# Aim of the task
Copy nothing but the lines below running from the line containing "- injection E as <- -> _. split; [done|]." through the line containing "(server_ingest now) (server_rerequest", both end lines included.

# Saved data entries
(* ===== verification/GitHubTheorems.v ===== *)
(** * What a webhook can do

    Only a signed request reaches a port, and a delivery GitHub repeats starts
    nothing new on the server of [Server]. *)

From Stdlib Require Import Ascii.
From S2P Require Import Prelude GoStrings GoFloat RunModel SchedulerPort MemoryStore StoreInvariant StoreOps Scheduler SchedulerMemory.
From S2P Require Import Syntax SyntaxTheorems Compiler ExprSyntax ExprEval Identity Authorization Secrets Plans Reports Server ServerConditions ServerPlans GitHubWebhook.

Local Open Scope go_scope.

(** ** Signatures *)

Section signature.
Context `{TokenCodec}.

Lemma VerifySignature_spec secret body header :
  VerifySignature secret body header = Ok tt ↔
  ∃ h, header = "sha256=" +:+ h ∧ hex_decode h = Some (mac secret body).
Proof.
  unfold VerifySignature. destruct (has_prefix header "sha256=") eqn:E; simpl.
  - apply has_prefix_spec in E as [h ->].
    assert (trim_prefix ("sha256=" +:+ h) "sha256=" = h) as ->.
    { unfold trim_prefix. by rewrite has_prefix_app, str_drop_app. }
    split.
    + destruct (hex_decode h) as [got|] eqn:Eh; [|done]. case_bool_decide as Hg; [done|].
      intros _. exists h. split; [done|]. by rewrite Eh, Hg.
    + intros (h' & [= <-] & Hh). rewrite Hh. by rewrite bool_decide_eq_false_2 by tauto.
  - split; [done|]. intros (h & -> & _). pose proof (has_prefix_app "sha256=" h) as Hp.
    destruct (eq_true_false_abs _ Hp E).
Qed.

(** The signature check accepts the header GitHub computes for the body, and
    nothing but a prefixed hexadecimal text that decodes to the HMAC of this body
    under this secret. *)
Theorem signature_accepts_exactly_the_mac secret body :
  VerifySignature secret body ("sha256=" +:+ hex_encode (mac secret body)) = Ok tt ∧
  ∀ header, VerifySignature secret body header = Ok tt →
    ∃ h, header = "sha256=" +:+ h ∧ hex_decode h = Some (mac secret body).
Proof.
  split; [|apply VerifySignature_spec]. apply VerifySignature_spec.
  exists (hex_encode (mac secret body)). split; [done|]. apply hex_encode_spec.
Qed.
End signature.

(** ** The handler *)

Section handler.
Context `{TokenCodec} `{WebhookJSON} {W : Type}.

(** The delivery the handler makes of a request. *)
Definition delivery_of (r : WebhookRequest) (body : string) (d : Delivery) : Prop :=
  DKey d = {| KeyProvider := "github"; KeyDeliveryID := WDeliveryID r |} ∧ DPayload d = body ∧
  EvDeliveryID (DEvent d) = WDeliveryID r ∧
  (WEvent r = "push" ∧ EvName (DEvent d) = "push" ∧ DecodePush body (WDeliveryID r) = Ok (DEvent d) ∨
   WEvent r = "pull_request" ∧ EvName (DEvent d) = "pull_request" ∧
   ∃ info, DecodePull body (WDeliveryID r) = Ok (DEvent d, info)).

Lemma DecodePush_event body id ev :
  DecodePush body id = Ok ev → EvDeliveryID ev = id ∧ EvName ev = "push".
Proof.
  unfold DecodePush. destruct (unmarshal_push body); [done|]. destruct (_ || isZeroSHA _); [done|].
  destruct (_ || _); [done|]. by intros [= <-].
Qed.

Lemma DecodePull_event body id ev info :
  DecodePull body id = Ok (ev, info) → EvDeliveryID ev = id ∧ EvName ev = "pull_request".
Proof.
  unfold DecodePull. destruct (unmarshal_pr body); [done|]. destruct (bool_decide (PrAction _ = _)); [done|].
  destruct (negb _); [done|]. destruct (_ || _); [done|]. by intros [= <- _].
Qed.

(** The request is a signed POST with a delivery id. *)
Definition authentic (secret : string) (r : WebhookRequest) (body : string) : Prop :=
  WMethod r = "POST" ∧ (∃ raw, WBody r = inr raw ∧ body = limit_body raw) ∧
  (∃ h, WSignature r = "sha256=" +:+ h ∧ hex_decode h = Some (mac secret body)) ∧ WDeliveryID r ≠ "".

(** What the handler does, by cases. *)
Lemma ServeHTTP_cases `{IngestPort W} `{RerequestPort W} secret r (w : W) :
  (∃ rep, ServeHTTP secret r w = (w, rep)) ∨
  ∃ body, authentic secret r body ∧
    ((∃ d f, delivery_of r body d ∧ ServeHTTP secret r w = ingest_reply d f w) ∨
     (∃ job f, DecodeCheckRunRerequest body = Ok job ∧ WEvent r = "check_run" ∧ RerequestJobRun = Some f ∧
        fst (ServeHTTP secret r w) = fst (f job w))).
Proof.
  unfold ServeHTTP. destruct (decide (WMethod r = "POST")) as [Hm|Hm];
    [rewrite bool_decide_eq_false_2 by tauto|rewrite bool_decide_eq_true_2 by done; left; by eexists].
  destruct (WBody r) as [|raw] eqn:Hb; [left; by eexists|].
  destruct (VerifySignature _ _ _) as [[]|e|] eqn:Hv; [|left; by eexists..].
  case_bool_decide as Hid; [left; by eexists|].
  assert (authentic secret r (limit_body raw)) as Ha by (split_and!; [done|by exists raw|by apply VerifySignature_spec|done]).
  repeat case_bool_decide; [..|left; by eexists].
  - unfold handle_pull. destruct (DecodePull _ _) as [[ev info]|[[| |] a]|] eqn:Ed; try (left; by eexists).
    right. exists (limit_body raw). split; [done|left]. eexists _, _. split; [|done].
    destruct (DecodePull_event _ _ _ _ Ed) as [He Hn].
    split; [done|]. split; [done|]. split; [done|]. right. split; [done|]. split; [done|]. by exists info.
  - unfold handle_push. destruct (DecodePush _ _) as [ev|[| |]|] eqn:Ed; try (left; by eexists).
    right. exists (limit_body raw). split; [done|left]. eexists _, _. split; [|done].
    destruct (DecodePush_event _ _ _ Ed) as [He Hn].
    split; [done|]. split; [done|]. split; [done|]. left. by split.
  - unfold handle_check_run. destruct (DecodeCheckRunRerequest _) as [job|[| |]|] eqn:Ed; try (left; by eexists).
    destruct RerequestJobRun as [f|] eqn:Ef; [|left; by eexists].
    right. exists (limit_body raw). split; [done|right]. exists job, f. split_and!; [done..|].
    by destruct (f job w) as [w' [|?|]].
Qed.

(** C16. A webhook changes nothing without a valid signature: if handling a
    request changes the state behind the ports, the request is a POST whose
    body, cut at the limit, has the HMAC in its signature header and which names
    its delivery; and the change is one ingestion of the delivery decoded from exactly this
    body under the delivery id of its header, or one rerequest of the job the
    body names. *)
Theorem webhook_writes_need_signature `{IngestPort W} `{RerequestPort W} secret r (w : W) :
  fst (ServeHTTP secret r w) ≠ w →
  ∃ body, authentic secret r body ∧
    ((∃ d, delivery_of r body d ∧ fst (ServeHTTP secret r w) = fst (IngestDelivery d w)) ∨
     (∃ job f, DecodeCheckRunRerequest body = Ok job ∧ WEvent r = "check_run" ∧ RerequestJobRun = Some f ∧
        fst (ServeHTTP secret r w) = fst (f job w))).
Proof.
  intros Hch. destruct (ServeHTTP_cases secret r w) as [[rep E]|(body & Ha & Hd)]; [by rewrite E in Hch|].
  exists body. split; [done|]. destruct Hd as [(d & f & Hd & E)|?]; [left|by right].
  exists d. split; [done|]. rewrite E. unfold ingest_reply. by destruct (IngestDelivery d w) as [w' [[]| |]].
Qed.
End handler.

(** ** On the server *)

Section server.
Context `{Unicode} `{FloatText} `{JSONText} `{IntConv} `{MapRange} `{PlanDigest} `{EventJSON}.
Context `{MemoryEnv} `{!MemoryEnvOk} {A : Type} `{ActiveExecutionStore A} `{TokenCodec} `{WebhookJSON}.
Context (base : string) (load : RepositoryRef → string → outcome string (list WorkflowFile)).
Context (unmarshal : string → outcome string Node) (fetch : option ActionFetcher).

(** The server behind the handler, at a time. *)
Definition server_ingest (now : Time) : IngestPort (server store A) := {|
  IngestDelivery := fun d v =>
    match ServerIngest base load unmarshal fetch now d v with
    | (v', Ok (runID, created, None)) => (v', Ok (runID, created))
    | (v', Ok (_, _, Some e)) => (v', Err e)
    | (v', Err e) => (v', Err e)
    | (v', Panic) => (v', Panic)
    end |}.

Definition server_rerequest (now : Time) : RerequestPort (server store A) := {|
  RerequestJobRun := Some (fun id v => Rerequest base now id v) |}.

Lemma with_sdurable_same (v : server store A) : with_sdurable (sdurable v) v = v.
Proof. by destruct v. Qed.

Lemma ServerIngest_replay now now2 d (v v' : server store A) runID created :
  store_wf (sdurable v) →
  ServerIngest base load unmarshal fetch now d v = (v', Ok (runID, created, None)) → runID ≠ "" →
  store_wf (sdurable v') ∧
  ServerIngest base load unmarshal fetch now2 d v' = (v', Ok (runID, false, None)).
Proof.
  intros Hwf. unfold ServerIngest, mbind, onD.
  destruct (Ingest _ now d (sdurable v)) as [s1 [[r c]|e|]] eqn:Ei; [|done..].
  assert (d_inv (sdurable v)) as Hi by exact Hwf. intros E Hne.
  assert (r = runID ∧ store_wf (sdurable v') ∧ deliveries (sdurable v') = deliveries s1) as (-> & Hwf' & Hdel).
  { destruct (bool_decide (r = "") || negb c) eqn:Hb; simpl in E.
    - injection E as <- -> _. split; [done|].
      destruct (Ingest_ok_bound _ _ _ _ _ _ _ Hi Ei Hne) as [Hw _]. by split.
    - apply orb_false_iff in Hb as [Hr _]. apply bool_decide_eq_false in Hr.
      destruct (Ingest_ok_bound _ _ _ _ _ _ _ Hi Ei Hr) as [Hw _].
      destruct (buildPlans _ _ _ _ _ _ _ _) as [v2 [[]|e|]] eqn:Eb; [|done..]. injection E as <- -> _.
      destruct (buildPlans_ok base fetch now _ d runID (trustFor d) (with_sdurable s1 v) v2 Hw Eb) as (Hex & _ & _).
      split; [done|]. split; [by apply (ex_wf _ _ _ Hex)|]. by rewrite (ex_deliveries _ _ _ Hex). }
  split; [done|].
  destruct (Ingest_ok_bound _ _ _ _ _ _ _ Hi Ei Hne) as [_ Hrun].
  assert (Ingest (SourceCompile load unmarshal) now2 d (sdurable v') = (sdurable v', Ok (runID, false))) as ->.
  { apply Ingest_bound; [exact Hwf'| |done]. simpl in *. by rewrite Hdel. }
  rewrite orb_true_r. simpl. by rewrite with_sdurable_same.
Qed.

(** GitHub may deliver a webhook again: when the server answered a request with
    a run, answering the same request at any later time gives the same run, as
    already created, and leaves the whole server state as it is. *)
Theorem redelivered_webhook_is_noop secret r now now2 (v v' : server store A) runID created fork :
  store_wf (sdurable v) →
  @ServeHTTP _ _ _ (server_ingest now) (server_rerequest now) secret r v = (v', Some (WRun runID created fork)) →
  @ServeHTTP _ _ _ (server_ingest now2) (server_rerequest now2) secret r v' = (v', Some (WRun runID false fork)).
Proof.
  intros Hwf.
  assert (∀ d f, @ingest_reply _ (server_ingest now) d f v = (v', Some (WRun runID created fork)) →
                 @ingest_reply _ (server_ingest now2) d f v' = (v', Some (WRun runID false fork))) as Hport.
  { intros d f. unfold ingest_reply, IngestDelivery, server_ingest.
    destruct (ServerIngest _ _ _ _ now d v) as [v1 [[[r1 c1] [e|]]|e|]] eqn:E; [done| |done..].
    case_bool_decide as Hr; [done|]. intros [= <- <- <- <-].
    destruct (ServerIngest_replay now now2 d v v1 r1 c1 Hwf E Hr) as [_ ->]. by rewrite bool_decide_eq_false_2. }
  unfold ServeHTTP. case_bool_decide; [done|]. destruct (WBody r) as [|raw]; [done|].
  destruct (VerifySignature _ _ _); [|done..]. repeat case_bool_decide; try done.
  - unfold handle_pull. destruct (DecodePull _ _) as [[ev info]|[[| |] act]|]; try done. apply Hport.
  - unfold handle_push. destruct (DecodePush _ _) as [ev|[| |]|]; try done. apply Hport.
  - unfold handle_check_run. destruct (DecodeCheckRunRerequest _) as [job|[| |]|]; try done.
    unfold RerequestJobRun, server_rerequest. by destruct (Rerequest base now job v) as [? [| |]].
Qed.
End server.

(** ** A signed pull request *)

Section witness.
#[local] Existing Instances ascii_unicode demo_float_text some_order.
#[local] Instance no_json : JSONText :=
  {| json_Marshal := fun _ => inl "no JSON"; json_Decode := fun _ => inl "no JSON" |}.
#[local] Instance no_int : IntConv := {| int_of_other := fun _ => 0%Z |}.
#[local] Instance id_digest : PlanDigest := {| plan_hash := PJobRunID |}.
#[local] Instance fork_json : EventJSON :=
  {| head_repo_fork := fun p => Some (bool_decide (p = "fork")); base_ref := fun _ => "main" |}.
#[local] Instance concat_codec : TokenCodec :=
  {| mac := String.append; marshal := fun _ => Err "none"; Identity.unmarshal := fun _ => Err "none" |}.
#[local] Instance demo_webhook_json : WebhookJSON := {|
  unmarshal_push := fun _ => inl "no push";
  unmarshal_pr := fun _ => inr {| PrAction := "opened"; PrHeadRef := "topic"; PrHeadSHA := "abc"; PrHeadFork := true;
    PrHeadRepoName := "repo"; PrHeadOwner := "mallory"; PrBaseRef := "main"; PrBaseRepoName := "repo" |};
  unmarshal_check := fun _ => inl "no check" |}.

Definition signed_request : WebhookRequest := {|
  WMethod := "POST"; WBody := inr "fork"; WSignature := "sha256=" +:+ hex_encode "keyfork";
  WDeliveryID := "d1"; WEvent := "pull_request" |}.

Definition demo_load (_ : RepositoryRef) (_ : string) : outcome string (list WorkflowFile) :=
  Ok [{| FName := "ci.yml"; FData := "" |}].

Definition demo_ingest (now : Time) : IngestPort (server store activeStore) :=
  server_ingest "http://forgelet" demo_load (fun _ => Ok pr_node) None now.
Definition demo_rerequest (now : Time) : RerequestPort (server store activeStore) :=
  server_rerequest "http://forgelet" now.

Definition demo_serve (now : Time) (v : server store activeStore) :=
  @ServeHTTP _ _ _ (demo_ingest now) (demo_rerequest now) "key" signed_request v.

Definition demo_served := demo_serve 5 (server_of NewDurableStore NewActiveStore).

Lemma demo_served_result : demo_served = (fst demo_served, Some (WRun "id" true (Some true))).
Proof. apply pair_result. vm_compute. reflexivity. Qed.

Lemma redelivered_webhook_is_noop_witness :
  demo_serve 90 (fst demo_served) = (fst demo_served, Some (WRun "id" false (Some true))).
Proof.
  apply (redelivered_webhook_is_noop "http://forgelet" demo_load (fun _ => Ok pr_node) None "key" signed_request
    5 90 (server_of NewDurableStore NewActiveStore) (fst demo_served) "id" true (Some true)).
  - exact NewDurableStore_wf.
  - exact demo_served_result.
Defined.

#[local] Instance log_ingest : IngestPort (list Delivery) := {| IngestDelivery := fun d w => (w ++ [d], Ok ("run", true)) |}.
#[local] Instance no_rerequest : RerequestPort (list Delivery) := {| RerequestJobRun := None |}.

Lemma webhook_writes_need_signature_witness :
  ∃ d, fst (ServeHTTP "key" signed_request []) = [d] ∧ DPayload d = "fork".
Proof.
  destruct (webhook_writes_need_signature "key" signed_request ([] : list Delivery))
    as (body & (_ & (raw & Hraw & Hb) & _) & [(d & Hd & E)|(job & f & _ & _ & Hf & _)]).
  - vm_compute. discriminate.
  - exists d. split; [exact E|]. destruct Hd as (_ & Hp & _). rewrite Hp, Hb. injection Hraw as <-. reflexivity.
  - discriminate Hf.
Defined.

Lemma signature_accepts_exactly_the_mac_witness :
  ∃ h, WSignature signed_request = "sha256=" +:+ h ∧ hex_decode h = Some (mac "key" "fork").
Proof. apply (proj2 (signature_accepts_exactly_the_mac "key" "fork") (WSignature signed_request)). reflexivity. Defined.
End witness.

# Exercise solution
    - injection E as <- -> _. split; [done|].
      destruct (Ingest_ok_bound _ _ _ _ _ _ _ Hi Ei Hne) as [Hw _]. by split.
    - apply orb_false_iff in Hb as [Hr _]. apply bool_decide_eq_false in Hr.
      destruct (Ingest_ok_bound _ _ _ _ _ _ _ Hi Ei Hr) as [Hw _].
      destruct (buildPlans _ _ _ _ _ _ _ _) as [v2 [[]|e|]] eqn:Eb; [|done..]. injection E as <- -> _.
      destruct (buildPlans_ok base fetch now _ d runID (trustFor d) (with_sdurable s1 v) v2 Hw Eb) as (Hex & _ & _).
      split; [done|]. split; [by apply (ex_wf _ _ _ Hex)|]. by rewrite (ex_deliveries _ _ _ Hex). }
  split; [done|].
  destruct (Ingest_ok_bound _ _ _ _ _ _ _ Hi Ei Hne) as [_ Hrun].
  assert (Ingest (SourceCompile load unmarshal) now2 d (sdurable v') = (sdurable v', Ok (runID, false))) as ->.
  { apply Ingest_bound; [exact Hwf'| |done]. simpl in *. by rewrite Hdel. }
  rewrite orb_true_r. simpl. by rewrite with_sdurable_same.
Qed.

(** GitHub may deliver a webhook again: when the server answered a request with
    a run, answering the same request at any later time gives the same run, as
    already created, and leaves the whole server state as it is. *)
Theorem redelivered_webhook_is_noop secret r now now2 (v v' : server store A) runID created fork :
  store_wf (sdurable v) →
  @ServeHTTP _ _ _ (server_ingest now) (server_rerequest now) secret r v = (v', Some (WRun runID created fork)) →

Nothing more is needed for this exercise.